--- EXERCISE DETAILS ---
In the entries below, every line with the string "Context" is to be reported.
___ GIVEN RECORDS ___
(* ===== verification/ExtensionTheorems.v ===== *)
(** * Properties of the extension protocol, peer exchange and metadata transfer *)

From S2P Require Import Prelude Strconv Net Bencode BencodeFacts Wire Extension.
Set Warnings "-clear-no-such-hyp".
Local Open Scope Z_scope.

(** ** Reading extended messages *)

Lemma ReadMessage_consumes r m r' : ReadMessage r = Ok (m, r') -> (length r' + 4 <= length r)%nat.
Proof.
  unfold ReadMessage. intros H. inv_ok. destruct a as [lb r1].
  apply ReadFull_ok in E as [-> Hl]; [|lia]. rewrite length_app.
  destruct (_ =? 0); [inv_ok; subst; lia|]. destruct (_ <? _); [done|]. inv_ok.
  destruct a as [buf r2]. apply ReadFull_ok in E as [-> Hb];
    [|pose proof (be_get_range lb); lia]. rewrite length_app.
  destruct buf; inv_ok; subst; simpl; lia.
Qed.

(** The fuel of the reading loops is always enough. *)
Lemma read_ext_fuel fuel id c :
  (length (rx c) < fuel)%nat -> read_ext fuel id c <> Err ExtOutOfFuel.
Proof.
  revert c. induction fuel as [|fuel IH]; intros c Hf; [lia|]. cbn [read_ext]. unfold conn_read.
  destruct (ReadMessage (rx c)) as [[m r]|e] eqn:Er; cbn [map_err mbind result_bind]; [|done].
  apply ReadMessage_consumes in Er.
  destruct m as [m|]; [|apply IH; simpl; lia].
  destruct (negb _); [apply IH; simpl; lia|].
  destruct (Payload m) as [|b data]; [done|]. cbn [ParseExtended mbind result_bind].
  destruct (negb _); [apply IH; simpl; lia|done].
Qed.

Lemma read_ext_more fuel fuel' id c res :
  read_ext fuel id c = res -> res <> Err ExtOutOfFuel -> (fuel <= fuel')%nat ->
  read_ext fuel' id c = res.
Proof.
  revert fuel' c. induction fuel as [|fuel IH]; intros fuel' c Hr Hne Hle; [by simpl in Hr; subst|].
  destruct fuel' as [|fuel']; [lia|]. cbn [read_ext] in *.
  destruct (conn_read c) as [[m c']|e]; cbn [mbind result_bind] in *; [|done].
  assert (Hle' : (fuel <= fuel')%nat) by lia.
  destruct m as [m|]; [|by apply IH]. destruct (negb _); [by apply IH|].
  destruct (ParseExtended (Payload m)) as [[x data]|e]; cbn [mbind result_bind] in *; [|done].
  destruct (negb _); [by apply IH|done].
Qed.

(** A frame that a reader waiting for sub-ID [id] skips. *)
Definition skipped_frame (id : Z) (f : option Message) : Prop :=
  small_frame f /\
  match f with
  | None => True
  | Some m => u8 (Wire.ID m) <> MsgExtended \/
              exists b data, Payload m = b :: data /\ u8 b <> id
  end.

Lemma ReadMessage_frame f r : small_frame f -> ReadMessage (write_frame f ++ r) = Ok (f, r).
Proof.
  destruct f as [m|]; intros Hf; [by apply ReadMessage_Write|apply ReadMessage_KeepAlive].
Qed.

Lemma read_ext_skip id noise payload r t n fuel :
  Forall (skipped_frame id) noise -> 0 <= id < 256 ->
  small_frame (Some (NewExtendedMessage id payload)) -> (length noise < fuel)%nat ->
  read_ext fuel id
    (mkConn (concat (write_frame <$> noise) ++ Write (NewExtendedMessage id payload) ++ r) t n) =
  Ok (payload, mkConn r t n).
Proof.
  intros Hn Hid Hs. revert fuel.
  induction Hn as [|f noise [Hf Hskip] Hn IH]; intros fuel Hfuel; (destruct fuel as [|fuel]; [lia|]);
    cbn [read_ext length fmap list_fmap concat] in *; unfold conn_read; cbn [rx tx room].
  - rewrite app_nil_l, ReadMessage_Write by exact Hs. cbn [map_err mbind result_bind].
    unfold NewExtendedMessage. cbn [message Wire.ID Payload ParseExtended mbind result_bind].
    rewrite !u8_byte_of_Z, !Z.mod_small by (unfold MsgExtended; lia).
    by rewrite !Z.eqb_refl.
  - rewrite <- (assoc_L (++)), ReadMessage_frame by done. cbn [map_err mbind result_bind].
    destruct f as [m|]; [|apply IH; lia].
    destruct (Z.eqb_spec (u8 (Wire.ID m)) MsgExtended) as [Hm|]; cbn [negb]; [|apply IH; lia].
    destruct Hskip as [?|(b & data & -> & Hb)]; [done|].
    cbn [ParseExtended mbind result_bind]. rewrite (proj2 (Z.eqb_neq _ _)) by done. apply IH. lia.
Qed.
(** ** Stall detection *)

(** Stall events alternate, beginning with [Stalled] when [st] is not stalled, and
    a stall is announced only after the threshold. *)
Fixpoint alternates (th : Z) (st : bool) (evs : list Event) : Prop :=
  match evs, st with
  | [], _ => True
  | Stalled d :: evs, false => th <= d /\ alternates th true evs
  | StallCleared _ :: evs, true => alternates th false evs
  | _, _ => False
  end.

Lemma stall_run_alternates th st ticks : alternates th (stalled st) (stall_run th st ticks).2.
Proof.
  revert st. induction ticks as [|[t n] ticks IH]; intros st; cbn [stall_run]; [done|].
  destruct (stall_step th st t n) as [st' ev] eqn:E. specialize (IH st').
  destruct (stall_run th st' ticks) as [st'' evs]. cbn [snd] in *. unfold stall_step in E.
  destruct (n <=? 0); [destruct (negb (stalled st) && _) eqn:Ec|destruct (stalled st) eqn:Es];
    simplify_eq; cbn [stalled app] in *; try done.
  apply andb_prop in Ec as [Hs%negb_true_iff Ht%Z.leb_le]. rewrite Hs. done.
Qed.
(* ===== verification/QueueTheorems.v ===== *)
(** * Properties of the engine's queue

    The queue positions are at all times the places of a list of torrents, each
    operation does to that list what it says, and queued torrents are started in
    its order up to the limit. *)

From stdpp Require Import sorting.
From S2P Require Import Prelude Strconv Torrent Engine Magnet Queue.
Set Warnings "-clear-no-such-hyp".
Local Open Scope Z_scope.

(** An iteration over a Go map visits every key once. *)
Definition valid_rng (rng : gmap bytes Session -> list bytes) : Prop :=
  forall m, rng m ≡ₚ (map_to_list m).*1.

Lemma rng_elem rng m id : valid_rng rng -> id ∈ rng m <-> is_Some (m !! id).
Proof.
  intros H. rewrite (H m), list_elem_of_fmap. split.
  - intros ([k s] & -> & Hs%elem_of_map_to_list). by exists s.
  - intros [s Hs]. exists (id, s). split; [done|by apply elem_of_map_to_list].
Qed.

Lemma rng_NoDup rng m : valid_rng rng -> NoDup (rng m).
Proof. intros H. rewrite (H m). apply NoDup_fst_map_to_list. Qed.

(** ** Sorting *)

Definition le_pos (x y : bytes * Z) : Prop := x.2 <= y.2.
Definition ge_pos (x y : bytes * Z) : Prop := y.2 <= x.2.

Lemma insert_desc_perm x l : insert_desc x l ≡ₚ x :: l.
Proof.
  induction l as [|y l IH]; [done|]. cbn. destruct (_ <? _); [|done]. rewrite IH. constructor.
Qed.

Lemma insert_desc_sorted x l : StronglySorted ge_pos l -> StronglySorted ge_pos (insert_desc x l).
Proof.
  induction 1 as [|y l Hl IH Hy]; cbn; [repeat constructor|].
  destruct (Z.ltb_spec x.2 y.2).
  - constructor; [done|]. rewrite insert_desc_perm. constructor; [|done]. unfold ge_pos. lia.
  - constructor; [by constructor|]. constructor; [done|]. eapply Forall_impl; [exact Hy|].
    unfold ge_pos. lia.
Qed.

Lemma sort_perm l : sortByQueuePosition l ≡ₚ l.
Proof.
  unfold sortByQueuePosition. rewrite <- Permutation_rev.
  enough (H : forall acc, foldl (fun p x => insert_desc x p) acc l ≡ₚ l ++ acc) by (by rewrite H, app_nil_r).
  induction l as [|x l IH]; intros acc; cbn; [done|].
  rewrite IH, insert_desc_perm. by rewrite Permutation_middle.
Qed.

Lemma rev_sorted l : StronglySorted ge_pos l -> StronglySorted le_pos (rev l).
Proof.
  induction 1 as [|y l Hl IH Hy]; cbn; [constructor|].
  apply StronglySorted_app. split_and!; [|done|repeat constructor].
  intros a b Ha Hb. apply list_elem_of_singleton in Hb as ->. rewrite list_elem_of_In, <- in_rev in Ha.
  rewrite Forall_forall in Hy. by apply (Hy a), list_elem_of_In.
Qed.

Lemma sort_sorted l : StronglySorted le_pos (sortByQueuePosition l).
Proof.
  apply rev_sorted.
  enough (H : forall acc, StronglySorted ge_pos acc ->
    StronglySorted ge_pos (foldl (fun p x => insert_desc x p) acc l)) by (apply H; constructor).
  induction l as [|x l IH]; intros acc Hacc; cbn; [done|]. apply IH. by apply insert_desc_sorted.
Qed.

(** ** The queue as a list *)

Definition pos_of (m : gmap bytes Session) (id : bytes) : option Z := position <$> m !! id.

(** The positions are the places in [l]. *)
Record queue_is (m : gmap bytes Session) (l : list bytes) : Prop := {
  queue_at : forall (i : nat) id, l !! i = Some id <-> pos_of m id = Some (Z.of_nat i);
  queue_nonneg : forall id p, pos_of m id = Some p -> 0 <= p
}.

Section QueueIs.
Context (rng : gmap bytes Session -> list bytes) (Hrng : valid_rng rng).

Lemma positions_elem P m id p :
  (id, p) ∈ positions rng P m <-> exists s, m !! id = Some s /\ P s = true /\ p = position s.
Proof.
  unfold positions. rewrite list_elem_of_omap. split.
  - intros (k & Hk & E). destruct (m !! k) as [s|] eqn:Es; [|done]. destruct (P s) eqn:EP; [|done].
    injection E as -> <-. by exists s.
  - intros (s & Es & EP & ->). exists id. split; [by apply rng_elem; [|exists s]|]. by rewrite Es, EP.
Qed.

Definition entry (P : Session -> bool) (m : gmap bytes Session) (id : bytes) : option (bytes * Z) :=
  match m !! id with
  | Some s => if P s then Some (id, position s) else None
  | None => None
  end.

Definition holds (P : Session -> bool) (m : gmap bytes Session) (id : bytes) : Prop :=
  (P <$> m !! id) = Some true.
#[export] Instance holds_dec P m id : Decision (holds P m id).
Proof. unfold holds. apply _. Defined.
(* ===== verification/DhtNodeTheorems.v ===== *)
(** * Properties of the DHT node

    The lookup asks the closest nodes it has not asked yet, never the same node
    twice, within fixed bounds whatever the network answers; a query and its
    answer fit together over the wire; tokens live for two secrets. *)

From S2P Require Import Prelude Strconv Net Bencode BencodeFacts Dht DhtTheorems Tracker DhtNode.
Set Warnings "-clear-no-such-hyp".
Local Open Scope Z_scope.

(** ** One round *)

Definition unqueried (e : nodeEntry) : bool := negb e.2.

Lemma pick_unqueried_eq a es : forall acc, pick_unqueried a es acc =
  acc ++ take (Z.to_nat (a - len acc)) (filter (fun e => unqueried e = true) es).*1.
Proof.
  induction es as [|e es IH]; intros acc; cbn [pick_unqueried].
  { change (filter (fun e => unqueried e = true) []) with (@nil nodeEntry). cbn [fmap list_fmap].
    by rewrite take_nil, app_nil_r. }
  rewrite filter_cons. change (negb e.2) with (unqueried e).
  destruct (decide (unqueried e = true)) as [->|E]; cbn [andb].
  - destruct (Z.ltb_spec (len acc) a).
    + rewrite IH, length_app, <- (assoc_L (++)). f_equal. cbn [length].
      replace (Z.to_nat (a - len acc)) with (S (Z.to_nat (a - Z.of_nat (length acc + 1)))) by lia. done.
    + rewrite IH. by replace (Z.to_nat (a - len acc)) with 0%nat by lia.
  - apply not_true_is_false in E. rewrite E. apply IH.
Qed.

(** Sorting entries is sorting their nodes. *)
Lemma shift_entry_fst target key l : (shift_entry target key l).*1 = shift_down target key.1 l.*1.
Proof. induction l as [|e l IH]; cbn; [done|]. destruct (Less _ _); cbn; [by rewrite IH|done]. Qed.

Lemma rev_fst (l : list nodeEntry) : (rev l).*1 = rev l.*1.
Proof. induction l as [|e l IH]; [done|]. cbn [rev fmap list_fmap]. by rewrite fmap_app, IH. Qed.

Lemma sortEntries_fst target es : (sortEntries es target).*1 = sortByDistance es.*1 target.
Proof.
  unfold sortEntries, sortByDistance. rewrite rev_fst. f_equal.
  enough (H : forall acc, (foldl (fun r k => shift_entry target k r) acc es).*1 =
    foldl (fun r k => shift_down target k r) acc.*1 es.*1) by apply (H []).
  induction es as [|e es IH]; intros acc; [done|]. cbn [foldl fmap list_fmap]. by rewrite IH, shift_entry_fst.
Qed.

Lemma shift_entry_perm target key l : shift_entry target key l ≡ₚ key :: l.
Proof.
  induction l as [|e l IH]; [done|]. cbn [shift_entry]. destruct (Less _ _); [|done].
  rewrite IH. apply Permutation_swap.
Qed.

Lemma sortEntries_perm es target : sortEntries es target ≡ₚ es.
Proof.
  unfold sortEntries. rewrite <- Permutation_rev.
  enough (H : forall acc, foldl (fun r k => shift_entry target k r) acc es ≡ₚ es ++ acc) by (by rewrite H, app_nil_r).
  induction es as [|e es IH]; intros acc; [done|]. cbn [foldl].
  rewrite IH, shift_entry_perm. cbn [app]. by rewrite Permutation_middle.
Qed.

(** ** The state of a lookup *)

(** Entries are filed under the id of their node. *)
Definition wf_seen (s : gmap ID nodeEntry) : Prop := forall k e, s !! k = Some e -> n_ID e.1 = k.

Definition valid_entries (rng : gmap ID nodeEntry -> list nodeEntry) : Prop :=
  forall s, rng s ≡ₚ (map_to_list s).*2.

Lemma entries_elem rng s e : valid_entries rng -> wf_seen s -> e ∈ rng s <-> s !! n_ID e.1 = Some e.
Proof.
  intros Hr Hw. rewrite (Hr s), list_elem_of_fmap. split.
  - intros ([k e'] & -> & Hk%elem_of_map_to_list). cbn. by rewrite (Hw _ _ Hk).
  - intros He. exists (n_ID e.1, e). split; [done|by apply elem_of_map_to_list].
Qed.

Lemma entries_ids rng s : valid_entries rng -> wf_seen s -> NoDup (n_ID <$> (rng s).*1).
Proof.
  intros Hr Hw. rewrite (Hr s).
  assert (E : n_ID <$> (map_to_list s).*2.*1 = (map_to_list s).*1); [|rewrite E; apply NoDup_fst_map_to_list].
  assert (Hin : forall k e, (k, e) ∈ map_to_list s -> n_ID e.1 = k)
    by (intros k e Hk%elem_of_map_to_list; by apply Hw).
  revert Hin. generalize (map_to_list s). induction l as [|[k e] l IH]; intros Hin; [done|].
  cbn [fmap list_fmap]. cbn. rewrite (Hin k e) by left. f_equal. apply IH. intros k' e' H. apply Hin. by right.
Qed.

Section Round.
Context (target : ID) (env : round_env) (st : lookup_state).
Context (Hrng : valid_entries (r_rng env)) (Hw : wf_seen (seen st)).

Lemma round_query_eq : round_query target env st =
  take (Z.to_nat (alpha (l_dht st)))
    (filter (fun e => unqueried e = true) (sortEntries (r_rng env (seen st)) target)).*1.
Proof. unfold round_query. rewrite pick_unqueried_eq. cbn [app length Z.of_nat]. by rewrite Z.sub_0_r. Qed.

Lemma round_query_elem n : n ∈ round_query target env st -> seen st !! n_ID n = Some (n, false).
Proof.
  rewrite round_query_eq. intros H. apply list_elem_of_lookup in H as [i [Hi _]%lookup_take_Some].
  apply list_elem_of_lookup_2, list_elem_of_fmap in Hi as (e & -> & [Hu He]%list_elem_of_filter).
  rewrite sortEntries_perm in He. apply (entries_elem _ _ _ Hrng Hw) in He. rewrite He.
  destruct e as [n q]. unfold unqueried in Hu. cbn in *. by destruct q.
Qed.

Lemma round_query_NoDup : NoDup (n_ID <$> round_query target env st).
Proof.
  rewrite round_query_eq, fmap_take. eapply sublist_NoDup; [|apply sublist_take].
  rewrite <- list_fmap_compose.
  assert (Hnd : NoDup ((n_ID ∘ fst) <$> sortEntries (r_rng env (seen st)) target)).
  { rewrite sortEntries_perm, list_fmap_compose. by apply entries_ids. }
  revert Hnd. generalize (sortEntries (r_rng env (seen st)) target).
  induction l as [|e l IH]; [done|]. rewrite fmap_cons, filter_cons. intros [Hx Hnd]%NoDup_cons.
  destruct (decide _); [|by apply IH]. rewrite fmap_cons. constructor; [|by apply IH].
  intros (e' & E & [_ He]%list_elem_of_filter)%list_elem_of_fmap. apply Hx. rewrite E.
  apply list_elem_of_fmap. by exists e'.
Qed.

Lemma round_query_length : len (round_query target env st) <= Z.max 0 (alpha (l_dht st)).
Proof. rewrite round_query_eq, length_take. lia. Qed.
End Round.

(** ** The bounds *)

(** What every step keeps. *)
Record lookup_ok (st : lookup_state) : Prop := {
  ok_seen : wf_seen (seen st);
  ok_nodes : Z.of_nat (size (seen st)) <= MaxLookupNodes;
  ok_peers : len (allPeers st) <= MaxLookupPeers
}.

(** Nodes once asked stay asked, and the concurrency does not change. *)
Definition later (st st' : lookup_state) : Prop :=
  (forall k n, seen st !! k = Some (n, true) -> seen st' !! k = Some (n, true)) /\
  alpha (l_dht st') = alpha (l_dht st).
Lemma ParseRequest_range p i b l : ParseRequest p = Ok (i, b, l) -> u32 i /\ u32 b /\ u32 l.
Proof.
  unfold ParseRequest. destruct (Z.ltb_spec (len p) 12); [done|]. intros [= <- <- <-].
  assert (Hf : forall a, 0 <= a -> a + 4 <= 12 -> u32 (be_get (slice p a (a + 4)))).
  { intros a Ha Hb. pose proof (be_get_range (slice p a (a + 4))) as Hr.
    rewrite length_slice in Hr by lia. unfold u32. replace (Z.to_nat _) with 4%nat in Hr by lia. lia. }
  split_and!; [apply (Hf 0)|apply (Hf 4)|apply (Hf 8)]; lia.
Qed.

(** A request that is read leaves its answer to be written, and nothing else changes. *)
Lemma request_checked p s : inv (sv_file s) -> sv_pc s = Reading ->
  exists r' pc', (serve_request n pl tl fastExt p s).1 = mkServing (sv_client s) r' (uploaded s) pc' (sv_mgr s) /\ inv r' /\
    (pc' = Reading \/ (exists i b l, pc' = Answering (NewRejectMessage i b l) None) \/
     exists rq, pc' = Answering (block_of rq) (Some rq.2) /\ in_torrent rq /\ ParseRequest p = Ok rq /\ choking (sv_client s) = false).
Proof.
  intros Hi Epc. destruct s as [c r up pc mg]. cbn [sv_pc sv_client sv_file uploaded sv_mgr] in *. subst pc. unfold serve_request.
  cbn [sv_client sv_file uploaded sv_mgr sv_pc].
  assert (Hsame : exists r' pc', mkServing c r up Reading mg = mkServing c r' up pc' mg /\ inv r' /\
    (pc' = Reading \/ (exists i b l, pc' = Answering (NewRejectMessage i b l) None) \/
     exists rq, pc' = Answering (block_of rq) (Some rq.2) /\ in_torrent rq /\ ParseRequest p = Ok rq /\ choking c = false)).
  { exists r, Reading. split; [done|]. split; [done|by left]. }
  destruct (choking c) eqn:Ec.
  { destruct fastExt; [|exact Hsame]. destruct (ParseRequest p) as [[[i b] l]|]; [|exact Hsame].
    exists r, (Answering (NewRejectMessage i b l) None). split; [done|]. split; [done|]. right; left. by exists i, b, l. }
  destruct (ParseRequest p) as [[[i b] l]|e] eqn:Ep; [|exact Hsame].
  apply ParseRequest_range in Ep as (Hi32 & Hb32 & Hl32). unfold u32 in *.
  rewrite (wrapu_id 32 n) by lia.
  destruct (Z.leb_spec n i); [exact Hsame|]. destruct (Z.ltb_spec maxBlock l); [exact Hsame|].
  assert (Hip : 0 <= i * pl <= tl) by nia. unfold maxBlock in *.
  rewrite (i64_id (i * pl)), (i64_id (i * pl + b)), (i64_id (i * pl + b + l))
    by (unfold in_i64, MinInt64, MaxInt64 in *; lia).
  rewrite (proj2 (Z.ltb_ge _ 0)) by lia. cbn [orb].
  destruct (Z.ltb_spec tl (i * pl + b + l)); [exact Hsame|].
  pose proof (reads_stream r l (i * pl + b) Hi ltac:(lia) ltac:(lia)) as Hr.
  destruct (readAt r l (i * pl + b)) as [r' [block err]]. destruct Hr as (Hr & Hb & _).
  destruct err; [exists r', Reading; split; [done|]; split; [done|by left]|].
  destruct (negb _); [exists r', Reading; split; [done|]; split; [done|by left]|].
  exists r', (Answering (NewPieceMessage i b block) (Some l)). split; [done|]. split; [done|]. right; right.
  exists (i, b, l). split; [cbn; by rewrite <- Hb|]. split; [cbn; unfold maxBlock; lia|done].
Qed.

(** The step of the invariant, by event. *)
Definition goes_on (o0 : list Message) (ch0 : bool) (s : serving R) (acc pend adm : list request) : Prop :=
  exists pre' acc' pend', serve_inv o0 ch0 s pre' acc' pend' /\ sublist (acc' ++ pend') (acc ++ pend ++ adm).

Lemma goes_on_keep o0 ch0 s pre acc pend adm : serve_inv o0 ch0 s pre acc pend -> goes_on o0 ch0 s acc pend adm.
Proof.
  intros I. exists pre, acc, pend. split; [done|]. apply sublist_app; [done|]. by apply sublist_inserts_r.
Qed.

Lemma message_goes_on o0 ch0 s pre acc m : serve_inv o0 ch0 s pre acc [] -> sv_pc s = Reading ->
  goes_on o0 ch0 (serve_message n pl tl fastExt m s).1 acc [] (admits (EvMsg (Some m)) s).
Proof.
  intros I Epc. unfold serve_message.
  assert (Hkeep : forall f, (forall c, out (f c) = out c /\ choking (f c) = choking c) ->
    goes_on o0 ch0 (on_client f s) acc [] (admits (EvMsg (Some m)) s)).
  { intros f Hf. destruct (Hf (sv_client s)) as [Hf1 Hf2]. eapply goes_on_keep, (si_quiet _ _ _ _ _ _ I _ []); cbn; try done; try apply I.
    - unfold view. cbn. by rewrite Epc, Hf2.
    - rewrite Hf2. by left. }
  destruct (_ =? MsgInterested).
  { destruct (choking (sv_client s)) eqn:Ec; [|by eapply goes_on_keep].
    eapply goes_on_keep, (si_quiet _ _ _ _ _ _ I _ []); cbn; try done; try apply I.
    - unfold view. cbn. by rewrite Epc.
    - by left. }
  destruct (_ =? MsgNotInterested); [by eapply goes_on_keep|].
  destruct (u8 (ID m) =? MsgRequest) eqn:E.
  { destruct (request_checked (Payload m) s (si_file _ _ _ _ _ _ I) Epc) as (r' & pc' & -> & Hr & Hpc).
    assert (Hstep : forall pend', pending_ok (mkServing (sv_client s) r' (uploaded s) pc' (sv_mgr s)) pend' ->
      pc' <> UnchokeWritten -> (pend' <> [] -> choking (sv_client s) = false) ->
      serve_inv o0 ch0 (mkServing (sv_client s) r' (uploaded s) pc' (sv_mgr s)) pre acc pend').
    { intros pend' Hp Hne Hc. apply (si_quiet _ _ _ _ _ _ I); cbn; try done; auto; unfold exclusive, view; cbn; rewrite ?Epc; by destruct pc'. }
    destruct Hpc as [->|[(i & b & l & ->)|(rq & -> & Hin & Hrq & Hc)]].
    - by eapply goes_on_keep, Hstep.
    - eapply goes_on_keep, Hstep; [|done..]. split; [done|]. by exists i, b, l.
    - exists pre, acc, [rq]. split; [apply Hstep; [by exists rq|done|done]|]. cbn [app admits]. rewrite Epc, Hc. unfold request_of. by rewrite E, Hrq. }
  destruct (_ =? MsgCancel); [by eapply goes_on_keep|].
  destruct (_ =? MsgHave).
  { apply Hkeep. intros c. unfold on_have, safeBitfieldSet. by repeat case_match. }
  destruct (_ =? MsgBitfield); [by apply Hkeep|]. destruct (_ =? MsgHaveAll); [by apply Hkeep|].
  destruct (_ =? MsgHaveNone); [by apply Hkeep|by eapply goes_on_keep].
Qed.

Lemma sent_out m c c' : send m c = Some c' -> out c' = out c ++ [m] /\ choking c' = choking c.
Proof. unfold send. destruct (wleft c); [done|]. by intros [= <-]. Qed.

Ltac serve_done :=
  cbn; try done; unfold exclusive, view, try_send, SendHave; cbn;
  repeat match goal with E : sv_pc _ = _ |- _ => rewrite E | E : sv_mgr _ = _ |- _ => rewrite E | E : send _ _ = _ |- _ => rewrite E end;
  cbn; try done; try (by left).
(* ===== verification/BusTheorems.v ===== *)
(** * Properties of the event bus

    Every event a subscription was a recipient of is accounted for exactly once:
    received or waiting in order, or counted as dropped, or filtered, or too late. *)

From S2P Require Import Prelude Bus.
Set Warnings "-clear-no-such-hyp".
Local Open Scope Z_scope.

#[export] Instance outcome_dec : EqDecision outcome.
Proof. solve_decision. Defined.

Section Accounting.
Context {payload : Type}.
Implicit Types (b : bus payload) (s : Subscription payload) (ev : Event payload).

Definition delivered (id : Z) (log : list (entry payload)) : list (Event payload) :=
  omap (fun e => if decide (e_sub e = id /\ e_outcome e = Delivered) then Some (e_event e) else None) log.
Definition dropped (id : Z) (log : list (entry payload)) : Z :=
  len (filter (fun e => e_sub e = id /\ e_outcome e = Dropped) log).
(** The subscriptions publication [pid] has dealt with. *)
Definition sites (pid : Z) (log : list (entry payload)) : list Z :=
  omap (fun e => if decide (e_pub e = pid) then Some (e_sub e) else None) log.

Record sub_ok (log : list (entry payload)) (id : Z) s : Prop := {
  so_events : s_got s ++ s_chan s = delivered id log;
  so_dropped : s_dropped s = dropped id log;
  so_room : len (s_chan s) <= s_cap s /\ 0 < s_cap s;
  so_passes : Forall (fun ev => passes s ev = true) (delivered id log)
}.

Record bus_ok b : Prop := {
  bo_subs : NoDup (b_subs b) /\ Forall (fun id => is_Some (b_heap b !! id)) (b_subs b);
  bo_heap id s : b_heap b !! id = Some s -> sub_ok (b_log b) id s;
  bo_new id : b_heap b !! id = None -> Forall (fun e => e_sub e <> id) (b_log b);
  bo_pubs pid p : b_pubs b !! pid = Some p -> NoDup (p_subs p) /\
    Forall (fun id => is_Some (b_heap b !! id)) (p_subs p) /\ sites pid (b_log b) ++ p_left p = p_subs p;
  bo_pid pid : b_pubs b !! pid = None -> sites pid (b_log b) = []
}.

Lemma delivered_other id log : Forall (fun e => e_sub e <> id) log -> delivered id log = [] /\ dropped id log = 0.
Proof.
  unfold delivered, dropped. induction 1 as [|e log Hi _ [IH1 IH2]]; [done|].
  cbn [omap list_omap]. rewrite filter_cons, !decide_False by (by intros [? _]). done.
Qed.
___
--- RESPONSE ---
Context (rng : gmap bytes Session -> list bytes) (Hrng : valid_rng rng).
Context (target : ID) (env : round_env) (st : lookup_state).
Context (Hrng : valid_entries (r_rng env)) (Hw : wf_seen (seen st)).
Context {payload : Type}.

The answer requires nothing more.